In this case, Polemis, the plaintiff owned a cargo ship that they had contracted to the defendants. While emptying payload from the ship, the defendant's representatives accidentally knocked a plank into the ship, which caused a spark to ignite, which resulted in an explosion. The inquiry under the steady gaze of the court was, regardless of whether the damage because of the blast was an immediate aftereffect of the demonstration of the defendant's worker. Re Polemis Case (Re Polemis & Furness, Withy & Co Ltd)

In this case, the defendants owned a ship (The Wagon Mound No. 1). The plaintiffs were the owners of a dock named Morts Dock. Due to the defendant’s negligence, a spark has ignited that set some floating cotton waste nearby on fire, due to which the plaintiff’s wharf and their ship, the Wagon Mound was damaged. Wagon Mound Case (Overseas Tankship Ltd. v. Morts Docks & Engineering Co.)

2. Injunction

An injunction is an impartial remedy accessible in torts, conceded at the attentiveness of the court. A fair remedy is one in which the court, rather than repaying the wronged party, asks the other party to play out his piece of the guarantees. Along these lines, when a court requests that an individual not keep on accomplishing something, or to accomplish something positive in order to recoup the harm of the distressed party, the court is conceding an injunction. An exceptionally straightforward model is that of a court requesting an organization of developers to expand on land almost an emergency clinic, for the development sounds might be making a disturbance to the medical clinic.

An injunction is a request for a court that restrains an individual from proceeding with the commission of an unfair act, or requests the individual to submit a positive act to turn around the consequences of the improper act submitted by him, that is, to make acceptable what he has wrongly done. To get an injunction against a party one must demonstrate harm or the chance of forthcoming harm (captured harm). An injunction can be brief or changeless, and required or prohibitory. Let us examine every one of them individually. Law identifying with injunctions is found in the Code of Civil Procedure, 1908 and from Section 37 to Section 42 of the Specific Relief Act (consequently alluded to as the Act), 1963.

A suit of injunction can be documented against any individual, gathering or even the State.

  • When Injunction can not be guaranteed

According to Section 41 of the Specific Relief Act, an injunction cannot be granted:

  1. To stop a person from filing a case in the same court in which the injunction suit is sought, unless such an injunction is being asked for, to prevent a multiplicity of proceedings.

  2. To restrain or stop a person from filing or fighting a case in a court that is not subordinate to the one in which the injunction is being sought.

  3. To prevent a person from applying to any legislative body

  4. To restrain a person from filing or fighting a criminal case

  5. To prevent the breach of contract, the performance of which is not enforced specifically

  6. To prevent an act that is not a clear act of nuisance

  7. To prevent a continuing breach in which the plaintiff has himself acquiesced

  8. When an equally effective relief can be obtained in any other way or through any other sort of proceeding

  9. When the conduct of the plaintiff (or his agents) has been so wrongful as to disentitle him from the assistance of the court.

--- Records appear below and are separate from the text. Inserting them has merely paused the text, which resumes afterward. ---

(** ** The sample-code walker *)

Section NodeInduction.
Variable Q : Samples.SampleCodeIndexNode -> Prop.
Hypothesis step :
  forall node,
    (forall cs, Samples.children node = Some cs -> Forall Q cs) -> Q node.

Lemma node_children_all (kids : option (list Samples.SampleCodeIndexNode)) :
  match kids with Some l => Forall Q l | None => True end ->
  forall cs, kids = Some cs -> Forall Q cs.
Proof. intros H cs E. subst kids. exact H. Qed.

Fixpoint Node_nested_ind (node : Samples.SampleCodeIndexNode) : Q node :=
  step node
    (match node as n
           return forall cs, Samples.children n = Some cs -> Forall Q cs with
     | Samples.mkNode _ _ _ kids _ _ =>
         node_children_all kids
           (match kids as k
                  return match k with Some l => Forall Q l | None => True end with
            | None => I
            | Some l =>
                (fix all (l : list Samples.SampleCodeIndexNode) : Forall Q l :=
                   match l with
                   | [] => @List.Forall_nil _ Q
                   | x :: r =>
                       @List.Forall_cons _ Q x r (Node_nested_ind x) (all r)
                   end) l
            end)
     end).
End NodeInduction.

Section SampleWalkerFacts.
Variable normalizeFramework : string -> string.
Variable frameworkMap : gmap string string.
Variable featuredIds : gset string.

#[local] Notation "'visit'" :=
  (Samples.processSampleCodeNode normalizeFramework frameworkMap featuredIds).

Lemma processSampleCodeNode_eq currentFramework depth sampleCodes node :
  visit currentFramework depth sampleCodes node =
    if String.eqb (Samples.type node) "groupMarker" then
      match Samples.children node with
      | Some cs =>
          fold_left (visit (normalizeFramework (Samples.title node)) (depth + 1))
                    cs sampleCodes
      | None => sampleCodes
      end
    else
      match (if String.eqb (Samples.type node) "sampleCode"
             then Samples.path node else None) with
      | Some (String c p as nodePath) =>
          let docUrl := "doc://com.apple.documentation" +:+ nodePath in
          sampleCodes ++
            [ Samples.mkSample (Samples.title node)
                (orElse
                   (Some (normalizeFramework
                      (from_option id ""
                         (orElse
                            (orElse
                               (Samples.extractFrameworkFromPath
                                  normalizeFramework nodePath)
                               (frameworkMap !! docUrl))
                            (Some currentFramework)))))
                   None)
                None
                (from_option id false (Samples.beta node))
                (bool_decide (docUrl ∈ featuredIds))
                ("https://developer.apple.com" +:+ nodePath)
                nodePath depth ]
      | _ =>
          match Samples.children node with
          | Some cs => fold_left (visit currentFramework (depth + 1)) cs sampleCodes
          | None => sampleCodes
          end
      end.
Proof. destruct node; reflexivity. Qed.
(** * A shallow embedding of the messenger's delivery subsystem

    The development follows the Python sources file by file:
    - [ds_protocol.py]  : the JSON line codec ([Protocol]);
    - [ds_messenger.py] : the socket client ([Messenger]);
    - [database.py]     : the SQLite persistence layer ([Database]);
    - [messenger.py]    : the coordinator with its two workers ([App]).

    Python values that travel through the codec are JSON values; Python's
    [None] is the JSON [null] that [json.loads] maps to it.  Exceptions are
    explicit: a computation either returns or raises, and [try]/[except]
    is a combinator.  Everything the operating system or the server decides
    (whether a socket call fails, which line comes back) is read from a
    script carried by the [world]. *)

From Stdlib Require Import ZArith QArith String Ascii List Bool Lia.
From stdpp Require Import base option list gmap strings sorting.

Local Open Scope Z_scope.
Local Open Scope string_scope.

(** ** Python values, exceptions and the two monads *)

(** A decoded JSON document.  Numbers are the rationals they denote; a
    Python [dict] with string keys is a finite map. *)
#[warnings="-register-all"]
Inductive json : Type :=
  | JNull
  | JBool (b : bool)
  | JNum (q : Q)
  | JStr (s : string)
  | JArr (l : list json)
  | JObj (o : gmap string json).

(** The exception classes that occur in the sources.  All of them derive
    from Python's [Exception]; [ConnectionError] derives from [OSError],
    which is what [socket.error] names. *)
Inductive exn : Type :=
  | ConnectionError
  | OSError
  | JSONDecodeError
  | KeyError
  | AttributeError
  | TypeError
  | ValueError
  | IntegrityError
  | ProgrammingError
  | OperationalError
  | RuntimeError.

Inductive outcome (A : Type) : Type :=
  | Ret (a : A)
  | Raise (e : exn).
Arguments Ret {A} a.
Arguments Raise {A} e.

#[global] Instance outcome_ret : MRet outcome := fun A a => Ret a.
#[global] Instance outcome_bind : MBind outcome := fun A B f m =>
  match m with
  | Ret a => f a
  | Raise e => Raise e
  end.

(** A statement sequence over a mutable state [S]: the state reached is kept
    also when an exception is raised. *)
Definition Py (S A : Type) : Type := S -> outcome A * S.

#[global] Instance Py_ret {S} : MRet (Py S) := fun A a s => (Ret a, s).
#[global] Instance Py_bind {S} : MBind (Py S) := fun A B f m s =>
  match m s with
  | (Ret a, s') => f a s'
  | (Raise e, s') => (Raise e, s')
  end.

Definition raise {S A} (e : exn) : Py S A := fun s => (Raise e, s).
Definition pure_outcome {S A} (o : outcome A) : Py S A := fun s => (o, s).
Definition get_state {S} : Py S S := fun s => (Ret s, s).
Definition modify {S} (f : S -> S) : Py S unit := fun s => (Ret tt, f s).

(** [isinstance(e, cls)] for the classes named in [except] clauses. *)
Definition is_ConnectionError (e : exn) : bool :=
  match e with ConnectionError => true | _ => false end.
Definition is_OSError (e : exn) : bool :=
  match e with ConnectionError | OSError => true | _ => false end.
Definition is_JSONDecodeError (e : exn) : bool :=
  match e with JSONDecodeError => true | _ => false end.
Definition is_KeyError (e : exn) : bool :=
  match e with KeyError => true | _ => false end.
Definition is_AttributeError (e : exn) : bool :=
  match e with AttributeError => true | _ => false end.
Definition is_IntegrityError (e : exn) : bool :=
  match e with IntegrityError => true | _ => false end.
Definition is_Exception (e : exn) : bool := true.

(** [try: body / except cls1: h1 / except cls2: h2 ...]: the first clause
    whose class matches handles the exception; with no match it propagates. *)
Fixpoint dispatch {S A} (hs : list ((exn -> bool) * Py S A)) (e : exn) : Py S A :=
  match hs with
  | [] => raise e
  | (cls, h) :: hs' => if cls e then h else dispatch hs' e
  end.

Definition try_except {S A} (body : Py S A) (hs : list ((exn -> bool) * Py S A))
  : Py S A := fun s =>
  match body s with
  | (Ret a, s') => (Ret a, s')
  | (Raise e, s') => dispatch hs e s'
  end.

(** The same for code without state. *)
Fixpoint dispatch_pure {A} (hs : list ((exn -> bool) * outcome A)) (e : exn)
  : outcome A :=
  match hs with
  | [] => Raise e
  | (cls, h) :: hs' => if cls e then h else dispatch_pure hs' e
  end.

Definition try_except_pure {A} (body : outcome A)
    (hs : list ((exn -> bool) * outcome A)) : outcome A :=
  match body with
  | Ret a => Ret a
  | Raise e => dispatch_pure hs e
  end.

(** Truth value of a Python object in [if x] / [not x] / [x and y]. *)
Definition truthy (v : json) : bool :=
  match v with
  | JNull => false
  | JBool b => b
  | JNum q => negb (Qeq_bool q 0)
  | JStr s => negb (String.eqb s EmptyString)
  | JArr l => match l with [] => false | _ => true end
  | JObj o => negb (bool_decide (o = ∅))
  end.

Fixpoint is_substring (k s : string) : bool :=
  String.prefix k s ||
  match s with
  | EmptyString => false
  | String _ s' => is_substring k s'
  end.

(** [k in v] for a string [k]. *)
Definition py_in (k : string) (v : json) : outcome bool :=
  match v with
  | JObj o => Ret (bool_decide (is_Some (o !! k)))
  | JStr s => Ret (is_substring k s)
  | JArr l =>
      Ret (existsb (fun x => match x with JStr s => String.eqb s k | _ => false end) l)
  | JNull | JBool _ | JNum _ => Raise TypeError
  end.

(** [v[k]] for a string [k]. *)
Definition py_getitem (v : json) (k : string) : outcome json :=
  match v with
  | JObj o => match o !! k with Some x => Ret x | None => Raise KeyError end
  | _ => Raise TypeError
  end.

(** [v.get(k, dflt)]; only a [dict] has the method. *)
Definition py_get (v : json) (k : string) (dflt : json) : outcome json :=
  match v with
  | JObj o => Ret (default dflt (o !! k))
  | _ => Raise AttributeError
  end.

(** [v == s] for a string literal [s]. *)
Definition py_eq_str (v : json) (s : string) : bool :=
  match v with JStr s' => String.eqb s' s | _ => false end.

(** What the sources take from the Python runtime and its standard library. *)
Class Runtime : Type := {
  (** [json.loads]; raises [JSONDecodeError] on text that is not JSON *)
  json_loads : string -> outcome json;
  (** [json.dumps] *)
  json_dumps : json -> string;
  (** [float(s)] on a string; [None] stands for [ValueError] *)
  float_of_str : string -> option Q;
  (** [str(x)] on a float *)
  str_of_float : Q -> string
}.

(** The line end of the wire protocol: carriage return, line feed. *)
Definition CRLF : string := String "013"%char (String "010"%char EmptyString).

(** ** ds_protocol.py *)
Module Protocol.

Record ServerResponse : Type := {
  sr_type : json;
  sr_message : json;
  sr_token : json
}.

Record MessageResponse : Type := {
  mr_type : json;
  mr_messages : json
}.

Section WithRuntime.
Context `{Runtime}.

Definition create_join (username password : string) : string :=
  json_dumps (JObj {[ "join" :=
    JObj (<["username" := JStr username]>
         (<["password" := JStr password]>
          {[ "token" := JStr EmptyString ]})) ]}).

Definition create_direct_message (token : json) (message recipient : string)
    (now : Q) : string :=
  json_dumps (JObj (<["token" := token]>
    {[ "directmessage" :=
       JObj (<["entry" := JStr message]>
            (<["recipient" := JStr recipient]>
             {[ "timestamp" := JStr (str_of_float now) ]})) ]})).

Definition request_unread_messages (token : json) : string :=
  json_dumps (JObj (<["token" := token]> {[ "directmessage" := JStr "new" ]})).

Definition request_all_messages (token : json) : string :=
  json_dumps (JObj (<["token" := token]> {[ "directmessage" := JStr "all" ]})).

(** The body of the [try] in [parse_response]; [None] is the fall-through
    to the final [return None]. *)
Definition parse_response_body (json_msg : string)
    : outcome (option ServerResponse) :=
  json_obj ← json_loads json_msg;
  has ← py_in "response" json_obj;
  if has : bool then
    resp ← py_getitem json_obj "response";
    ty ← py_get resp "type" JNull;
    msg ← py_get resp "message" (JStr EmptyString);
    tok ← py_get resp "token" (JStr EmptyString);
    mret (Some {| sr_type := ty; sr_message := msg; sr_token := tok |})
  else mret None.

Definition parse_response (json_msg : string)
    : outcome (option ServerResponse) :=
  try_except_pure (parse_response_body json_msg)
    [ (is_JSONDecodeError, Ret None);
      (is_KeyError, Ret None);
      (is_AttributeError, Ret None);
      (is_Exception, Ret None) ].

Definition parse_messages_body (json_msg : string)
    : outcome (option MessageResponse) :=
  json_obj ← json_loads json_msg;
  has ← py_in "response" json_obj;
  if has : bool then
    resp ← py_getitem json_obj "response";
    ty ← py_get resp "type" JNull;
    msgs ← py_get resp "messages" (JArr []);
    mret (Some {| mr_type := ty; mr_messages := msgs |})
  else mret None.

Definition parse_messages (json_msg : string)
    : outcome (option MessageResponse) :=
  try_except_pure (parse_messages_body json_msg)
    [ (is_JSONDecodeError, Ret None);
      (is_KeyError, Ret None);
      (is_AttributeError, Ret None);
      (is_Exception, Ret None) ].

End WithRuntime.
End Protocol.

(** ** The environment: sockets, their peer and the clock *)

(** What the next input/output call will meet: success (with the line read,
    for a [readline]) or an exception. *)
Inductive io_outcome : Type :=
  | IoOk (line : string)
  | IoErr (e : exn).

Record world : Type := {
  script : list io_outcome;  (* outcomes of the coming I/O calls, in order *)
  live : list nat;           (* handles (sockets, streams) that are open *)
  next_handle : nat;
  wire : list string;        (* every text given to a stream's write, oldest first *)
  connects : nat;            (* calls of socket.connect so far *)
  clock : Q;                 (* what time.time() reads *)
  sleeps : list Q            (* arguments of time.sleep so far, oldest first *)
}.
(** * Cortex CLI client and delete endpoint: a shallow embedding

    Source files embedded here:
    - [cli/cmd/lib_client.go]: the HTTP and websocket client of the CLI
      ([operatorRequest], [makeRequest], [authHeader], [HTTPGet],
      [HTTPPostJSON], [HTTPUpload], [addFileToMultipart], [StreamLogs],
      [handleConnection], [closeConnection]);
    - [pkg/operator/endpoints/delete.go]: the [Delete] handler.

    Go strings and byte slices are sequences of bytes; they are modelled by
    Rocq's [string] (a list of 8-bit [ascii]).  Go maps are [gmap]s; a
    [range] over a map visits the entries in an order the language leaves
    open, which is modelled by [MapRange].  What the code takes from the
    outside (the network, the file system, the clock and time zone, the
    parts of the repository that are not in the two files) is gathered in
    the records [Env] and [OperatorEnv]. *)

From Stdlib Require Import ZArith NArith Ascii String List Lia.
From stdpp Require Import base option gmap strings list fin_maps sorting.

Local Open Scope string_scope.
Local Open Scope list_scope.
Local Set Warnings "-register-all".

(** ** Byte strings *)

Module bytes.

Definition byte_lt (a b : ascii) : bool := (N_of_ascii a <? N_of_ascii b)%N.
Definition byte_le (a b : ascii) : bool := (N_of_ascii a <=? N_of_ascii b)%N.
Definition in_range (lo hi c : ascii) : bool := byte_le lo c && byte_le c hi.

Definition is_digit (c : ascii) : bool := in_range "0" "9" c.
Definition is_lower (c : ascii) : bool := in_range "a" "z" c.
Definition is_upper (c : ascii) : bool := in_range "A" "Z" c.
Definition is_alnum (c : ascii) : bool := is_lower c || is_upper c || is_digit c.

Definition to_lower (c : ascii) : ascii :=
  if is_upper c then ascii_of_N (N_of_ascii c + 32) else c.
Definition to_upper (c : ascii) : ascii :=
  if is_lower c then ascii_of_N (N_of_ascii c - 32) else c.

Fixpoint map_string (f : ascii → ascii) (s : string) : string :=
  match s with
  | EmptyString => EmptyString
  | String c s' => String (f c) (map_string f s')
  end.

Fixpoint forallb_string (p : ascii → bool) (s : string) : bool :=
  match s with
  | EmptyString => true
  | String c s' => p c && forallb_string p s'
  end.

Definition contains_byte (c : ascii) (s : string) : bool :=
  negb (forallb_string (λ x, negb (Ascii.eqb x c)) s).

(** [strings.Cut(s, sep)] for a one-byte separator: the text before the
    first [sep] and the text after it, or [(s, None)] without one. *)
Fixpoint Cut (sep : ascii) (s : string) : string * option string :=
  match s with
  | EmptyString => (EmptyString, None)
  | String c s' =>
      if Ascii.eqb c sep then (EmptyString, Some s')
      else let '(before, after) := Cut sep s' in (String c before, after)
  end.

(** [strings.Split(s, sep)] for a one-byte separator. *)
Fixpoint Split (sep : ascii) (s : string) : list string :=
  match s with
  | EmptyString => [EmptyString]
  | String c s' =>
      if Ascii.eqb c sep then EmptyString :: Split sep s'
      else match Split sep s' with
           | [] => [String c EmptyString]
           | seg :: segs => String c seg :: segs
           end
  end.

(** The longest run of bytes of the class [p] at the head of [s], and
    what follows it. *)
Fixpoint span (p : ascii → bool) (s : string) : string * string :=
  match s with
  | String c s' =>
      if p c then let '(a, b) := span p s' in (String c a, b) else (EmptyString, s)
  | EmptyString => (EmptyString, EmptyString)
  end.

  10. When the plaintiff has no personal interest in the said matter.

3. Specific Restitution of Property

The third judicial remedy accessible in the Law of Torts is that of Specific Restitution of Property. Restitution implies the rebuilding of merchandise back to the proprietor of the products. At the point when an individual is improperly seized of his property or merchandise, he is qualified for the reclamation of his property.


In torts, the item behind remedying a party is to return the distressed party to the status or position that they were getting a charge out of before the event of tort. It isn't to rebuff the defendant, as in crime. Remedies can be judicial and extrajudicial. When fair treatment of law is required for a party to pick up remedy, and the courts are included, the remedies are called judicial remedies.